→ Exercise data:
(** Not being superseded is transitive. *)
Lemma not_supersedes_trans a b c :
  scored a → scored b → scored c →
  supersedes a b = false → supersedes b c = false → supersedes a c = false.
Proof.
  unfold supersedes, scored. intros Ha Hb Hc.
  rewrite !orb_false_iff, !andb_false_iff, !Z.ltb_ge, !Z.eqb_neq.
  rewrite !f64_gtb_false by done. intros [Hab Eab] [Hbc Ebc]. split; [lia|].
  destruct (decide (observed_at_of a = observed_at_of c)) as [E|]; [|by left]. right.
  destruct Eab as [?|Eab]; [lia|]. destruct Ebc as [?|Ebc]; [lia|].
  by eapply key_cmp_trans.
Qed.

(** What the best-per-aircraft map holds after any prefix. *)
Lemma dedup_fold best seen hits :
  Forall scored (seen ++ hits) →
  (∀ key h, best !! key = Some h → icao24_of h = key ∧ h ∈ seen ∧
     ∀ k, k ∈ seen → icao24_of k = key → supersedes k h = false) →
  (∀ k, k ∈ seen → is_Some (best !! icao24_of k)) →
  let out := foldl dedup_step best hits in
  (∀ key h, out !! key = Some h → icao24_of h = key ∧ h ∈ seen ++ hits ∧
     ∀ k, k ∈ seen ++ hits → icao24_of k = key → supersedes k h = false) ∧
  (∀ k, k ∈ seen ++ hits → is_Some (out !! icao24_of k)).
Proof.
  revert best seen. induction hits as [|x hits IH]; intros best seen Hsc Hb Hs.
  { rewrite app_nil_r in *. done. }
  replace (seen ++ x :: hits) with ((seen ++ [x]) ++ hits) in * by (by rewrite <- app_assoc).
  cbn [foldl]. apply IH; [done|..]; clear IH; apply Forall_app in Hsc as [Hsc _];
    rewrite Forall_forall in Hsc.
  - intros key h Hh. unfold dedup_step in Hh.
    destruct (best !! icao24_of x) as [e|] eqn:E.
    + destruct (supersedes x e) eqn:Es.
      * apply lookup_insert_Some in Hh as [[<- <-]|[Hne Hh]].
        -- split_and!; [done|set_solver|]. intros k [Hk|Hk]%elem_of_app Hi.
           ++ destruct (Hb _ _ E) as (Hie & Hin & Hmax).
              apply (not_supersedes_trans k e x);
                [apply Hsc; set_solver..|by apply Hmax|by apply supersedes_asym].
           ++ apply list_elem_of_singleton in Hk as ->. apply supersedes_irrefl.
        -- destruct (Hb _ _ Hh) as (? & ? & Hmax). split_and!; [done|set_solver|].
           intros k [Hk|Hk]%elem_of_app Hi; [by apply Hmax|].
           apply list_elem_of_singleton in Hk as ->. by destruct Hne.
      * destruct (Hb _ _ Hh) as (Hi' & ? & Hmax). split_and!; [done|set_solver|].
        intros k [Hk|Hk]%elem_of_app Hi; [by apply Hmax|].
        apply list_elem_of_singleton in Hk as ->. subst key. rewrite Hi in *. congruence.
    + apply lookup_insert_Some in Hh as [[<- <-]|[Hne Hh]].
      * split_and!; [done|set_solver|]. intros k [Hk|Hk]%elem_of_app Hi.
        -- destruct (Hs k Hk) as [? Hk']. rewrite Hi in Hk'. congruence.
        -- apply list_elem_of_singleton in Hk as ->. apply supersedes_irrefl.
      * destruct (Hb _ _ Hh) as (? & ? & Hmax). split_and!; [done|set_solver|].
        intros k [Hk|Hk]%elem_of_app Hi; [by apply Hmax|].
        apply list_elem_of_singleton in Hk as ->. by destruct Hne.
  - intros k Hk. unfold dedup_step.
    assert (is_Some (best !! icao24_of k) ∨ k = x) as Hor
      by (apply elem_of_app in Hk as [Hk|Hk%list_elem_of_singleton]; auto).
    destruct (best !! icao24_of x) as [e|] eqn:E; [destruct (supersedes x e)|];
      rewrite ?lookup_insert; try case_decide; try by eauto; destruct Hor as [?| ->]; eauto;
      congruence.
Qed.

Section dedup.
Context {HO : HashOrder}.

Lemma dedup_best_of hits : Forall scored hits → best_of hits (dedup_by_aircraft hits).
Proof.
  intros Hsc. unfold dedup_by_aircraft.
  destruct (dedup_fold ∅ [] hits) as [Hb Hs]; simpl; try done.
  { intros k Hk. by apply elem_of_nil in Hk. }
  set (best := foldl dedup_step ∅ hits) in *. simpl in *.
  assert (∀ kh, kh ∈ hm_order best → icao24_of kh.2 = kh.1) as Hkey.
  { intros [k h] Hin%elem_of_hm_order. by apply Hb in Hin as [? _]. }
  assert (icao24_of <$> hm_values best = hm_keys best) as Hkeys.
  { unfold hm_values, hm_keys. rewrite <- list_fmap_compose. by apply fmap_ext_in. }
  split_and!.
  - rewrite Hkeys. apply hm_keys_NoDup.
  - intros h [k Hk]%elem_of_hm_values. apply Hb in Hk as (<- & Hin & Hmax). naive_solver.
  - intros k Hk. rewrite Hkeys. apply elem_of_hm_keys. by apply Hs.
Qed.
End dedup.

→ Task description:
Copy out each line above, character for character.

→ The completed task:
(** Not being superseded is transitive. *)
Lemma not_supersedes_trans a b c :
  scored a → scored b → scored c →
  supersedes a b = false → supersedes b c = false → supersedes a c = false.
Proof.
  unfold supersedes, scored. intros Ha Hb Hc.
  rewrite !orb_false_iff, !andb_false_iff, !Z.ltb_ge, !Z.eqb_neq.
  rewrite !f64_gtb_false by done. intros [Hab Eab] [Hbc Ebc]. split; [lia|].
  destruct (decide (observed_at_of a = observed_at_of c)) as [E|]; [|by left]. right.
  destruct Eab as [?|Eab]; [lia|]. destruct Ebc as [?|Ebc]; [lia|].
  by eapply key_cmp_trans.
Qed.

(** What the best-per-aircraft map holds after any prefix. *)
Lemma dedup_fold best seen hits :
  Forall scored (seen ++ hits) →
  (∀ key h, best !! key = Some h → icao24_of h = key ∧ h ∈ seen ∧
     ∀ k, k ∈ seen → icao24_of k = key → supersedes k h = false) →
  (∀ k, k ∈ seen → is_Some (best !! icao24_of k)) →
  let out := foldl dedup_step best hits in
  (∀ key h, out !! key = Some h → icao24_of h = key ∧ h ∈ seen ++ hits ∧
     ∀ k, k ∈ seen ++ hits → icao24_of k = key → supersedes k h = false) ∧
  (∀ k, k ∈ seen ++ hits → is_Some (out !! icao24_of k)).
Proof.
  revert best seen. induction hits as [|x hits IH]; intros best seen Hsc Hb Hs.
  { rewrite app_nil_r in *. done. }
  replace (seen ++ x :: hits) with ((seen ++ [x]) ++ hits) in * by (by rewrite <- app_assoc).
  cbn [foldl]. apply IH; [done|..]; clear IH; apply Forall_app in Hsc as [Hsc _];
    rewrite Forall_forall in Hsc.
  - intros key h Hh. unfold dedup_step in Hh.
    destruct (best !! icao24_of x) as [e|] eqn:E.
    + destruct (supersedes x e) eqn:Es.
      * apply lookup_insert_Some in Hh as [[<- <-]|[Hne Hh]].
        -- split_and!; [done|set_solver|]. intros k [Hk|Hk]%elem_of_app Hi.
           ++ destruct (Hb _ _ E) as (Hie & Hin & Hmax).
              apply (not_supersedes_trans k e x);
                [apply Hsc; set_solver..|by apply Hmax|by apply supersedes_asym].
           ++ apply list_elem_of_singleton in Hk as ->. apply supersedes_irrefl.
        -- destruct (Hb _ _ Hh) as (? & ? & Hmax). split_and!; [done|set_solver|].
           intros k [Hk|Hk]%elem_of_app Hi; [by apply Hmax|].
           apply list_elem_of_singleton in Hk as ->. by destruct Hne.
      * destruct (Hb _ _ Hh) as (Hi' & ? & Hmax). split_and!; [done|set_solver|].
        intros k [Hk|Hk]%elem_of_app Hi; [by apply Hmax|].
        apply list_elem_of_singleton in Hk as ->. subst key. rewrite Hi in *. congruence.
    + apply lookup_insert_Some in Hh as [[<- <-]|[Hne Hh]].
      * split_and!; [done|set_solver|]. intros k [Hk|Hk]%elem_of_app Hi.
        -- destruct (Hs k Hk) as [? Hk']. rewrite Hi in Hk'. congruence.
        -- apply list_elem_of_singleton in Hk as ->. apply supersedes_irrefl.
      * destruct (Hb _ _ Hh) as (? & ? & Hmax). split_and!; [done|set_solver|].
        intros k [Hk|Hk]%elem_of_app Hi; [by apply Hmax|].
        apply list_elem_of_singleton in Hk as ->. by destruct Hne.
  - intros k Hk. unfold dedup_step.
    assert (is_Some (best !! icao24_of k) ∨ k = x) as Hor
      by (apply elem_of_app in Hk as [Hk|Hk%list_elem_of_singleton]; auto).
    destruct (best !! icao24_of x) as [e|] eqn:E; [destruct (supersedes x e)|];
      rewrite ?lookup_insert; try case_decide; try by eauto; destruct Hor as [?| ->]; eauto;
      congruence.
Qed.

Section dedup.
Context {HO : HashOrder}.

Lemma dedup_best_of hits : Forall scored hits → best_of hits (dedup_by_aircraft hits).
Proof.
  intros Hsc. unfold dedup_by_aircraft.
  destruct (dedup_fold ∅ [] hits) as [Hb Hs]; simpl; try done.
  { intros k Hk. by apply elem_of_nil in Hk. }
  set (best := foldl dedup_step ∅ hits) in *. simpl in *.
  assert (∀ kh, kh ∈ hm_order best → icao24_of kh.2 = kh.1) as Hkey.
  { intros [k h] Hin%elem_of_hm_order. by apply Hb in Hin as [? _]. }
  assert (icao24_of <$> hm_values best = hm_keys best) as Hkeys.
  { unfold hm_values, hm_keys. rewrite <- list_fmap_compose. by apply fmap_ext_in. }
  split_and!.
  - rewrite Hkeys. apply hm_keys_NoDup.
  - intros h [k Hk]%elem_of_hm_values. apply Hb in Hk as (<- & Hin & Hmax). naive_solver.
  - intros k Hk. rewrite Hkeys. apply elem_of_hm_keys. by apply Hs.
Qed.
End dedup.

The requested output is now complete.